Even if you are more pessimistic and lower the security factor a bit, that's fine. On-chain funds are increasing (that's a variable), the security factor (that's leverage), and no matter how you calculate it, the overall direction is upward.

“This is blind optimism. The market will never price it like that.”

This is the most accurate rebuttal; indeed, I say what ETH "should" be worth, not what the market will "immediately" give it. There is no mechanism for enforced arbitrage to flatten the price differential. Moreover, my "ETH should rise" logic has indeed been challenged by price performance in recent years. Let’s break this down:

  • Regarding what can bridge the gap: Ethereum is not about arbitrage, but demand for dollar-denominated assets across the system. As value settles on Ethereum, ETH is used as collateral, paired trading assets, and staked to earn the underlying network returns. This demand grows with the activities it supports. Reserve assets are not priced based on income; they are priced based on how urgently the surrounding system needs to hold them. Gold is worth over $18 trillion but generates no cash flow. ETH is the reserve asset for on-chain finance, and this framework simply measures how large that reserve must be.

  • About the staking multiple: my mental model views the staking multiple as a range rather than a fixed target. At the current staking rate, parity (staked ETH equals protected value) is approximately 3.3 times. The reasonable range varies from a loose end of 1.7 times to a strict end of 5 times, at the strict end, the cost of initiating an attack with two-thirds of the staked share must equal the total protected value. Prices will track the protected value under some multiple within this range. Fixating it at a specific number would undermine rigor, and this is where rational people can diverge without compromising the model.

  • Regarding reflexivity: the model indeed has more than one equilibrium point, and nothing deterministically selects the highest one. Today, Ethereum is sufficiently secure at a coverage below the lower limit because obtaining one-third of the staked shares has poor liquidity, the slashing mechanism is extremely harsh, and the social layer can fork out attackers.
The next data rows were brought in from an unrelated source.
#[local] Instance same_side_preorder : PreOrder same_side.
Proof.
  split; [by intros c|].
  intros c1 c2 c3 (H1 & H2 & H3 & H4) (K1 & K2 & K3 & K4). split_and!; [congruence..|by etrans].
Qed.

Lemma queue_ok_snoc q ev : queue_ok conf q -> event_ok conf ev ->
  (forall e, last q = Some e -> follows e ev) -> queue_ok conf (q ++ [ev]).
Proof.
  induction q as [|e q IH]; intros Hq Hev Hf; [done|]. destruct Hq as (He & Hfe & Hq).
  cbn [app queue_ok]. split; [done|]. destruct q as [|e2 q]; cbn [app].
  - split; [by apply Hf|done].
  - split; [done|]. apply IH; [done|done|]. intros e' He'. apply Hf. by rewrite last_cons, He'.
Qed.

(** *** Flushing, and room for one more *)

Lemma flush_core env0 c acc : core env0 c acc ->
  exists c', flushEvents conf c = Ok c' /\ core env0 c' acc /\ events c' = [] /\ same_side c c'.
Proof.
  intros [Hq Hl (l & Henv) Hrun]. destruct (flushEvents_ok conf (fun _ => 0) c Hq) as (calls & Hfl & _ & _).
  eexists. split; [exact Hfl|].
  split; [split|split; [done|split_and!; try done; by apply prefix_app_r]];
    cbn [set_field events sbOut stmts tyenv].
  - done.
  - cbn. lia.
  - by exists l.
  - intros rho Hc. pose proof (consistent_app _ _ _ Hc) as Hc1.
    rewrite <-(Hrun rho Hc1). unfold pending_run. cbn [set_field events sbOut stmts for_each].
    destruct (flushEvents_ok conf rho c Hq) as (calls' & Hfl' & _ & Hex).
    rewrite Hfl in Hfl'. injection Hfl' as Heq. apply app_inv_head in Heq as <-.
    etrans; [apply same_bind; [apply exec_app|by intros]|]. rewrite bind_bind.
    apply same_bind; [done|]. intros [|]; [done|].
    etrans; [apply same_bind; [exact Hex|by intros]|]. by rewrite bind_bind.
Qed.

Lemma room_core env0 c acc : core env0 c acc ->
  exists c', make_room conf c = Ok c' /\ core env0 c' acc /\ (length (events c') < 16)%nat
    /\ (events c' = events c \/ events c' = []) /\ same_side c c'.
Proof.
  intros Hc. unfold make_room. destruct (Z.eqb_spec (events_used c) N_EVENTS) as [Hfull|Hroom].
  - destruct (flush_core _ _ _ Hc) as (c' & -> & Hc' & He & Hs). cbn [obind]. unfold events_used.
    rewrite He. cbn. exists c'. split; [done|]. split; [done|]. rewrite He. cbn. split; [lia|]. auto.
  - pose proof (co_len _ _ _ Hc) as Hl. unfold events_used, N_EVENTS in *. cbn [obind].
    destruct (Z.leb_spec 0 (Z.of_nat (length (events c)))); [|lia].
    destruct (Z.ltb_spec (Z.of_nat (length (events c))) 16); [|lia]. cbn.
    exists c. split; [done|]. split; [done|]. split; [lia|]. split; [by left|done].
Qed.

Lemma push_core env0 c acc ev : core env0 c acc -> (length (events c) < 16)%nat -> event_ok conf ev ->
  (forall e, last (events c) = Some e -> follows e ev) -> core env0 (push_event c ev) (acc ++ [A_event ev]).
Proof.
  intros [Hq Hl Henv Hrun] Hlen Hev Hf. unfold push_event. split; cbn [set_field events sbOut].
  - by apply queue_ok_snoc.
  - rewrite length_app. cbn. lia.
  - done.
  - intros rho Hc. specialize (Hrun rho Hc). unfold pending_run in *. cbn [set_field events sbOut].
    etrans; [|symmetry; apply run_actions_app].
    etrans; [|apply same_bind; [exact Hrun|by intros]]. rewrite bind_bind. apply same_bind; [done|].
    intros [|]; [done|]. rewrite bind_bind. etrans; [apply same_bind; [apply for_each_app|by intros]|].
    rewrite bind_bind. apply same_bind; [done|]. intros _. cbn [for_each run_actions run_action].
    etrans; [apply bind_bind|]. etrans; [|symmetry; apply bind_bind]. apply same_bind; [done|].
    by intros [].
Qed.

(** *** Adding an event *)

Definition tracks (env0 : IRTypeEnv) (n : Z) (c : CgState) (acc : list action) : Prop :=
  core env0 c acc /\ tail_ok n c acc.

Lemma push_tracks env0 n c acc ev : core env0 c acc -> (length (events c) < 16)%nat -> event_ok conf ev ->
  (forall e, last (events c) = Some e -> follows e ev) -> inode ev = n ->
  tracks env0 n (push_event c ev) (acc ++ [A_event ev]).
Proof.
  intros Hc Hl Hev Hf Hn. split; [by apply push_core|].
  split; unfold push_event; cbn [set_field events]; rewrite !last_snoc; [done|].
  by intros e [= <-].
Qed.

Lemma append_tracks env0 n c acc ev : tracks env0 n c acc -> event_ok conf ev -> inode ev = n ->
  exists c', append_event conf c ev = Ok c' /\ tracks env0 n c' (acc ++ [A_event ev]) /\ same_side c c'.
Proof.
  intros [Hc [Hlast Hin]] Hev Hn. unfold append_event.
  destruct (room_core _ _ _ Hc) as (c' & -> & Hc' & Hl & He & Hs). cbn [obind].
  eexists. split; [done|]. split; [|exact Hs]. apply push_tracks; try done.
  intros e Hle _ _. destruct He as [He|He]; rewrite He in Hle; [|done]. rewrite Hn. symmetry. by apply Hin.
Qed.

Context (Hline : min_line_size conf < 2 ^ 64).

Lemma size_ok_word sz : size_ok conf sz = true -> word sz.
Proof. unfold size_ok, word. intros H. zbool. lia. Qed.

Lemma read_tracks env0 n c acc ea sz : tracks env0 n c acc -> word n ->
  isIRAtom ea = true -> size_ok conf sz = true ->
  exists c', addEvent_Dr conf c n sz ea = Ok c'
    /\ tracks env0 n c' (foldl add_action acc (read_actions conf n ea sz)) /\ same_side c c'.
Proof.
  intros Ht Hn Hea Hsz. unfold addEvent_Dr, read_actions. rewrite Hea, Hsz. cbn [assert_that obind].
  destruct (clo_cache_sim conf) eqn:Hcs; cbn [negb]; [|by exists c].
  cbn [foldl]. assert (Hadd : add_action acc (A_event (mk_Event (Ev_Dr ea sz) n))
    = acc ++ [A_event (mk_Event (Ev_Dr ea sz) n)]).
  { unfold add_action, modifies. destruct (last acc) as [[[[] ?]| | | |]|]; done. }
  rewrite Hadd. apply append_tracks; [done| |done]. split; [done|]. split; [by apply size_ok_word|done].
Qed.

(** A read at the end of the queue and of the actions becomes a modify. *)
Lemma modify_tracks env0 n c acc q ea sz : tracks env0 n c (acc ++ [A_event (mk_Event (Ev_Dr ea sz) n)]) ->
  events c = q ++ [mk_Event (Ev_Dr ea sz) n] ->
  tracks env0 n (c <| events := q ++ [mk_Event (Ev_Dm ea sz) n] |>) (acc ++ [A_event (mk_Event (Ev_Dm ea sz) n)]).
Proof.
  intros [[Hq Hl Henv Hrun] _] Hev. split; [split|split]; cbn [set_field events sbOut].
  - rewrite Hev in Hq. clear -Hq. induction q as [|e q IH]; [exact Hq|]. destruct Hq as (He & Hf & Hq).
    split; [done|]. split; [|by apply IH]. destruct q as [|e2 q]; [|done]. exact Hf.
  - rewrite Hev, !length_app in *. cbn in *. lia.
  - done.
  - intros rho Hc. specialize (Hrun rho Hc). unfold pending_run in *. cbn [set_field events sbOut].
    rewrite Hev in Hrun. etrans; [etrans; [|exact Hrun]|].
    + apply same_bind; [done|]. intros [|]; [done|]. apply same_bind; [|done].
      etrans; [apply for_each_app|]. etrans; [|symmetry; apply for_each_app]. done.
    + etrans; [apply run_actions_app|]. etrans; [|symmetry; apply run_actions_app]. done.
  - by rewrite !last_snoc.
  - rewrite last_snoc. by intros e [= <-].
Qed.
This is genuinely true, but these defenses determine whether an attack is successful, not whether the coverage is enough as risks rise. When protecting $250 billion, weak coverage can be tolerated. When it comes to trillions or tens of trillions of regulated institutional funds, coverage is no longer an academic issue. As adoption increases, the gradient to bridge the gap will monotonically rise.

Finally, the most contradicting evidence is the price of ETH over the last 5 years. Logically, it should rise, but practically, it has consistently fallen. I believe the main reason is that there hasn’t been enough money on-chain for people to consider security as a major issue. When there was only $50 billion on-chain, no one was worried; when it rose to $175 billion, people started to feel something was off; and when it hits $1 trillion, the first question those major institutions will ask as they enter will definitely be: “Is this chain secure?” The answer to that question fully hinges on the price of ETH. My model cannot predict when it will rise, but it tells you that as more funds arrive on-chain, the upward pressure will grow stronger, and the fact that "more funds are coming on-chain" is something even the bears cannot deny.

Some rebut people by comparing to Bitcoin, claiming that Bitcoin's security budget is negligible compared to its market value. But Bitcoin primarily protects itself. Ethereum protects others' dollars and various assets, which is a heavier responsibility! Additionally, the trend is already clear: more ETH is being staked, compliant products continually buy ETH, and as on-chain activity rises, the burning mechanism keeps destroying ETH. All of this validates my assertion of growing demand.

Those who only focus on fees and cash flow will continue to claim ETH is overvalued. They have completely reversed the causal relationship. There must be on-chain activity first, and then security becomes necessary. ETH needs to be valuable to safeguard the entire ecosystem’s security. Fees are the stumbling block you should aim to eliminate, not the chip you use to value ETH.